» **TASK OBJECTIVE**:
Repeat every entry exactly as it appears.

• • •

Lemma tvd_of_row (d : dgm_row) :
  has_var "tvd" (d_vars d) = true ->
  tvd_of (interp_dgm xy dgm d) = xy (dgm_field dgm (tvd_field d)).
Proof.
  intros H.
  exact (var_or_map_vars (fun m => xy (dgm_field dgm m)) [] nan "tvd"
           (d_vars d) H).
Qed.

Lemma filled_at_row (i j : nat) (row : velmod_row) :
  velmod_row_ready velmod row = true ->
  (i < List.length (velmod_kriging_type velmod))%nat ->
  (j < List.length (velmod_summary_statistic velmod))%nat ->
  exists filled m,
    get_var "V0_filled" (v_vars row) = Ok filled
    /\ slice_at filled i j = Some m
    /\ filled_slice i j row = m
    /\ filled_at i j (interp_velmod xy velmod row)
       = xy (velmod_field velmod m).
Proof.
  intros Hr Hi Hj. unfold velmod_row_ready in Hr.
  destruct (get_var "V0_filled" (v_vars row)) as [filled|] eqn:E;
    [|discriminate].
  destruct (table_get_map (fun m => xy (velmod_field velmod m)) nan
              filled _ _ i j Hr Hi Hj) as [m [Hm Hget]].
  exists filled, m. split; [reflexivity|]. split; [exact Hm|]. split.
  - unfold filled_slice, var_or. rewrite E. apply slice_at_table_get, Hm.
  - unfold filled_at, var_or. cbn [interp_velmod vi_vars].
    rewrite get_var_map_vars, E. exact Hget.
Qed.
Lemma abridged_log_keeps_statement_witness :
  let run :=
    add_query (scripted all_ok) "select 1 from dual" true [] true
      (example_state all_ok "open" (Some 7)) in
  log_sql_of true "select 1 from dual" = "select 1 from dual..." /\
  In (Execute (3 : Cursor (scripted all_ok)) "select 1 from dual" (Some []))
    (st_trace (snd run)) /\
  In (FireEvent (mkHookInfo "On model.m: select 1 from dual..."))
    (st_trace (snd run)).
Proof.
  cbv zeta.
  set (run := add_query (scripted all_ok) "select 1 from dual" true [] true
                (example_state all_ok "open" (Some 7))).
  assert (Hrun : run = (fst run, snd run)) by (vm_compute; reflexivity).
  assert (Hr : fst run =
               Ok (set_transaction_open (example_connection "open" (Some 7))
                     true, 3%nat)) by (vm_compute; reflexivity).
  destruct (abridged_log_keeps_statement (scripted all_ok)
              "select 1 from dual" true [] true
              (example_state all_ok "open" (Some 7)) (snd run) (fst run) Hrun)
    as (_ & _ & _ & Hshort & d & Hd & _ & Hok).
  split; [apply Hshort; simpl; lia|].
  destruct (Hok _ _ Hr) as (Hexec & Hlog).
  destruct (Hlog eq_refl) as (_ & Habridged).
  rewrite Hd; split; apply in_or_app; right.
  - exact Hexec.
  - exact (Habridged eq_refl).
Defined.
Lemma set_rates_empty_witness :
  exists (toks : list string) (block : Z),
    blockNumber sample_chain = Ok block /\
    call_contract sample_chain (SetCompactData [] [] block [])
    = Ok "0xhash"%string /\
    log (snd (set_rates (fun l => l) sample_chain ["0xA"; "0xB"] []
                [PyInt 1000] fresh_state)) =
      log fresh_state ++ (GetCompactData <$> toks)
        ++ [BlockNumber; Transact (SetCompactData [] [] block [])].
Proof.
  apply (set_rates_empty (fun l => l) sample_chain ["0xA"; "0xB"] []
           [PyInt 1000] fresh_state "0xhash").
  - right. left. reflexivity.
  - vm_compute. reflexivity.
Defined.

(** X12: [set_rates] gets as far as sending its transaction, and returns
    what the submission returns, whenever every token has an index (in the
    cache or on the chain) with a field index in -14..13, every triple of
    the zipped lists has a price update (its two base rates can be read
    and compacted), and the block number can be read. *)
Theorem set_rates_succeeds {Hex : Type} (hexlify : list Z -> Hex)
    (c : chain Hex) (tokens : list string) (buys sells : list number)
    (st : state Hex) (block : Z) :
  let run := set_rates hexlify c tokens buys sells st in
  (forall tok, tok ∈ tokens ->
     exists i, index_of c (token_indices st) tok = Ok i /\
               -14 <= TokenIndex.field_idx i < 14) ->
  Forall (fun p => is_ok (price_of c p) = true) (zip3 tokens buys sells) ->
  blockNumber c = Ok block ->
  exists (t : tx Hex) (evs : list (event Hex)),
    fst run = call_contract c t /\
    log (snd run) = log st ++ evs ++ [BlockNumber; Transact t] /\
    Forall (fun e => is_read e = true) evs.
Proof.
  cbv zeta. intros Hidx Hprices Hbn.
  rewrite set_rates_run. cbv zeta.
  destruct (for_eachM (index_dict_step c) ∅ tokens st) as [r1 st1] eqn:H1.
  destruct (index_phase_lookups c _ _ _ _ _ H1) as (toks & Hlog1 & _ & _ & _ & Hr).
  destruct (index_phase c _ _ _ _ _ H1) as (evs1 & _ & _ & _ & Hr').
  destruct r1 as [ti|e].
  2:{ destruct Hr as (tok & Htok & Hfail).
      destruct (Hidx tok Htok) as (i & Hi & _). congruence. }
  destruct Hr' as (_ & Hti & _).
  destruct (collect_all_ok c _ Hprices) as (prices & Hc). rewrite Hc.
  destruct (collect_prices c _ _ Hc) as [Hreads Hall].
  assert (Hplace : Forall (placeable ti) prices).
  { apply Forall_forall. intros pr Hpr.
    destruct (Forall2_elem_r _ _ _ Hall pr Hpr) as (p & Hp & Hprice).
    destruct (price_of_token c _ _ Hprice) as [Htok _].
    apply zip3_tokens in Hp.
    destruct (Hti _ Hp) as (i & Hi & Hio).
    destruct (Hidx _ Hp) as (i' & Hio' & Hrange).
    exists i. rewrite Htok. split; [exact Hi|]. congruence. }
  unfold build_compact_price.
  destruct (for_each_outcome ti prices [] (batch_shape_nil _ _)) as [Hok _].
  destruct (Hok Hplace) as (slots & ->). cbn [mbind outcome_bind].
  rewrite Hbn. eexists _, ((GetCompactData <$> toks)
                ++ mjoin (price_reads c <$> zip3 tokens buys sells)).
  split; [reflexivity|]. split.
  - cbn [snd with_log log]. rewrite Hlog1, <- !app_assoc. reflexivity.
  - apply Forall_app. split.
    + apply Forall_fmap, Forall_forall. intros tok _. reflexivity.
    + apply Forall_forall. intros e He.
      apply task_reads_kind in He as (tok & b & ->). reflexivity.
Qed.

• • •

» **RESULT OF THE EXERCISE**:
Lemma tvd_of_row (d : dgm_row) :
  has_var "tvd" (d_vars d) = true ->
  tvd_of (interp_dgm xy dgm d) = xy (dgm_field dgm (tvd_field d)).
Proof.
  intros H.
  exact (var_or_map_vars (fun m => xy (dgm_field dgm m)) [] nan "tvd"
           (d_vars d) H).
Qed.

Lemma filled_at_row (i j : nat) (row : velmod_row) :
  velmod_row_ready velmod row = true ->
  (i < List.length (velmod_kriging_type velmod))%nat ->
  (j < List.length (velmod_summary_statistic velmod))%nat ->
  exists filled m,
    get_var "V0_filled" (v_vars row) = Ok filled
    /\ slice_at filled i j = Some m
    /\ filled_slice i j row = m
    /\ filled_at i j (interp_velmod xy velmod row)
       = xy (velmod_field velmod m).
Proof.
  intros Hr Hi Hj. unfold velmod_row_ready in Hr.
  destruct (get_var "V0_filled" (v_vars row)) as [filled|] eqn:E;
    [|discriminate].
  destruct (table_get_map (fun m => xy (velmod_field velmod m)) nan
              filled _ _ i j Hr Hi Hj) as [m [Hm Hget]].
  exists filled, m. split; [reflexivity|]. split; [exact Hm|]. split.
  - unfold filled_slice, var_or. rewrite E. apply slice_at_table_get, Hm.
  - unfold filled_at, var_or. cbn [interp_velmod vi_vars].
    rewrite get_var_map_vars, E. exact Hget.
Qed.
Lemma abridged_log_keeps_statement_witness :
  let run :=
    add_query (scripted all_ok) "select 1 from dual" true [] true
      (example_state all_ok "open" (Some 7)) in
  log_sql_of true "select 1 from dual" = "select 1 from dual..." /\
  In (Execute (3 : Cursor (scripted all_ok)) "select 1 from dual" (Some []))
    (st_trace (snd run)) /\
  In (FireEvent (mkHookInfo "On model.m: select 1 from dual..."))
    (st_trace (snd run)).
Proof.
  cbv zeta.
  set (run := add_query (scripted all_ok) "select 1 from dual" true [] true
                (example_state all_ok "open" (Some 7))).
  assert (Hrun : run = (fst run, snd run)) by (vm_compute; reflexivity).
  assert (Hr : fst run =
               Ok (set_transaction_open (example_connection "open" (Some 7))
                     true, 3%nat)) by (vm_compute; reflexivity).
  destruct (abridged_log_keeps_statement (scripted all_ok)
              "select 1 from dual" true [] true
              (example_state all_ok "open" (Some 7)) (snd run) (fst run) Hrun)
    as (_ & _ & _ & Hshort & d & Hd & _ & Hok).
  split; [apply Hshort; simpl; lia|].
  destruct (Hok _ _ Hr) as (Hexec & Hlog).
  destruct (Hlog eq_refl) as (_ & Habridged).
  rewrite Hd; split; apply in_or_app; right.
  - exact Hexec.
  - exact (Habridged eq_refl).
Defined.
Lemma set_rates_empty_witness :
  exists (toks : list string) (block : Z),
    blockNumber sample_chain = Ok block /\
    call_contract sample_chain (SetCompactData [] [] block [])
    = Ok "0xhash"%string /\
    log (snd (set_rates (fun l => l) sample_chain ["0xA"; "0xB"] []
                [PyInt 1000] fresh_state)) =
      log fresh_state ++ (GetCompactData <$> toks)
        ++ [BlockNumber; Transact (SetCompactData [] [] block [])].
Proof.
  apply (set_rates_empty (fun l => l) sample_chain ["0xA"; "0xB"] []
           [PyInt 1000] fresh_state "0xhash").
  - right. left. reflexivity.
  - vm_compute. reflexivity.
Defined.

(** X12: [set_rates] gets as far as sending its transaction, and returns
    what the submission returns, whenever every token has an index (in the
    cache or on the chain) with a field index in -14..13, every triple of
    the zipped lists has a price update (its two base rates can be read
    and compacted), and the block number can be read. *)
Theorem set_rates_succeeds {Hex : Type} (hexlify : list Z -> Hex)
    (c : chain Hex) (tokens : list string) (buys sells : list number)
    (st : state Hex) (block : Z) :
  let run := set_rates hexlify c tokens buys sells st in
  (forall tok, tok ∈ tokens ->
     exists i, index_of c (token_indices st) tok = Ok i /\
               -14 <= TokenIndex.field_idx i < 14) ->
  Forall (fun p => is_ok (price_of c p) = true) (zip3 tokens buys sells) ->
  blockNumber c = Ok block ->
  exists (t : tx Hex) (evs : list (event Hex)),
    fst run = call_contract c t /\
    log (snd run) = log st ++ evs ++ [BlockNumber; Transact t] /\
    Forall (fun e => is_read e = true) evs.
Proof.
  cbv zeta. intros Hidx Hprices Hbn.
  rewrite set_rates_run. cbv zeta.
  destruct (for_eachM (index_dict_step c) ∅ tokens st) as [r1 st1] eqn:H1.
  destruct (index_phase_lookups c _ _ _ _ _ H1) as (toks & Hlog1 & _ & _ & _ & Hr).
  destruct (index_phase c _ _ _ _ _ H1) as (evs1 & _ & _ & _ & Hr').
  destruct r1 as [ti|e].
  2:{ destruct Hr as (tok & Htok & Hfail).
      destruct (Hidx tok Htok) as (i & Hi & _). congruence. }
  destruct Hr' as (_ & Hti & _).
  destruct (collect_all_ok c _ Hprices) as (prices & Hc). rewrite Hc.
  destruct (collect_prices c _ _ Hc) as [Hreads Hall].
  assert (Hplace : Forall (placeable ti) prices).
  { apply Forall_forall. intros pr Hpr.
    destruct (Forall2_elem_r _ _ _ Hall pr Hpr) as (p & Hp & Hprice).
    destruct (price_of_token c _ _ Hprice) as [Htok _].
    apply zip3_tokens in Hp.
    destruct (Hti _ Hp) as (i & Hi & Hio).
    destruct (Hidx _ Hp) as (i' & Hio' & Hrange).
    exists i. rewrite Htok. split; [exact Hi|]. congruence. }
  unfold build_compact_price.
  destruct (for_each_outcome ti prices [] (batch_shape_nil _ _)) as [Hok _].
  destruct (Hok Hplace) as (slots & ->). cbn [mbind outcome_bind].
  rewrite Hbn. eexists _, ((GetCompactData <$> toks)
                ++ mjoin (price_reads c <$> zip3 tokens buys sells)).
  split; [reflexivity|]. split.
  - cbn [snd with_log log]. rewrite Hlog1, <- !app_assoc. reflexivity.
  - apply Forall_app. split.
    + apply Forall_fmap, Forall_forall. intros tok _. reflexivity.
    + apply Forall_forall. intros e He.
      apply task_reads_kind in He as (tok & b & ->). reflexivity.
Qed.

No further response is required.